Opioids, such as morphine, are commonly used as narcotic analgesics for clinical pain management, often leading to acute pruritus as a common side effect. While the mechanisms of opioid induced itch in central nervous system are better understood, the underlying mechanisms of peripheral opioid-induced itch remain insufficiently elucidated. In this study, I identified the receptors and transient receptor potential (TRP) channels present on peripheral sensory neurons responsible for eliciting opioid-induced scratching in mice. Intradermal morphine induces scratching peripherally, separate from its pain-relief effects. Naloxone Methiodide stops this scratching and halts calcium responses triggered by morphine in DRG cells. DAMGO, a Mu-opioid receptor (MOR) agonist, causes itching. Resiniferatoxin (RTX)-treated model almost reduces DAMGO-induced itching, while Loratadine has a slightly effect. DRG neurons activated by MOR show calcium influx and respond to TRPC4 activators. Blocking TRPC4 with ML204 inhibits MOR-induced calcium influx, and TRPC4 knock out mouse DRG does not show MOR-induced calcium influx.
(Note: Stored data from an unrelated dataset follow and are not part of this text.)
(** * Momentum: the practice-time dashboard of piano-portfolio/scr/App.jsx

    A shallow embedding of the session aggregator (the calendar sync with its
    merge, the per-day totals and the cumulative average) and of the view
    logic built on it (the range filter and the trend indicator), followed by
    the properties the specification states about them.

    Conventions of the embedding.
    - A JavaScript [Date] is its time value: milliseconds since the epoch, in
      UTC, as a [Z].  Only valid dates are modelled.
    - A JavaScript number holding a duration or an average is an exact
      rational ([Q]); equalities between such numbers are stated with [==].
    - The text [d.toISOString().split('T')[0]] names the UTC calendar day of
      [d] as YYYY-MM-DD.  It is represented by the number of that day (days
      since the epoch).  [Calendar.isoText] is the text of a day number; on
      the years 0000 to 9999 two texts compare as strings the way the two
      numbers do ([isoText_compare]), so the tests of equality and of order
      that the code makes on texts are made here on numbers.
    - The host supplies two things the code reads: the clock ([new Date()],
      the parameter [now]) and the time zone, taken as a fixed offset [tz] in
      milliseconds (local time = UTC + [tz]). *)

From Stdlib Require Import ZArith QArith Qround Qabs Lia Lqa Ascii DecimalString.
From stdpp Require Import base list gmap sorting strings.

Local Open Scope Z_scope.

(** ** Dates *)

Module JSDate.

Definition msPerDay : Z := 86400000.

(** [d.toISOString().split('T')[0]], as a day number. *)
Definition isoDay (t : Z) : Z := t / msPerDay.

(** The local calendar day [t] falls on. *)
Definition localDay (tz t : Z) : Z := (t + tz) / msPerDay.

(** [d.setHours(0,0,0,0)]: midnight, local time, of the local day of [t]. *)
Definition setHours0 (tz t : Z) : Z := localDay tz t * msPerDay - tz.

(** [d.setDate(d.getDate() + k)]: the day of the month moves by [k] and the
    local time within the day is kept, so with a fixed offset the time value
    moves by [k] whole days. *)
Definition addDays (t k : Z) : Z := t + k * msPerDay.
The calcium influx facilitated by TRPC4 was hindered by substances like pertussis toxin (PTX) which dissociates Gi proteins, the Gi protein inhibitor N-ethylmaleimide (NEM), and the adenyl cyclase (AC) activator Forskolin. This suggests that the pathway involved in this process is related to Gi/o rather than Gq/11. Indeed, modulation of TRPC4 showed a reduction in intradermal opioid-induced itch behavior. TRPC4KO mice scratched less when given peripheral DAMGO. Blocking TRPC4 in DRG cells using siRNA and ML204 also reduced scratching. Through immunohistochemistry, I confirmed TRPC4 presence in mouse skin nerve endings, with 76.19% of DRG cells showing both MOR and TRPC4. This suggests that opioids in the periphery trigger calcium entry via TRPC4, generating itch signals. These findings hint at new treatments for itchiness linked to opioid use, offering insights for acute and chronic pruritus therapies.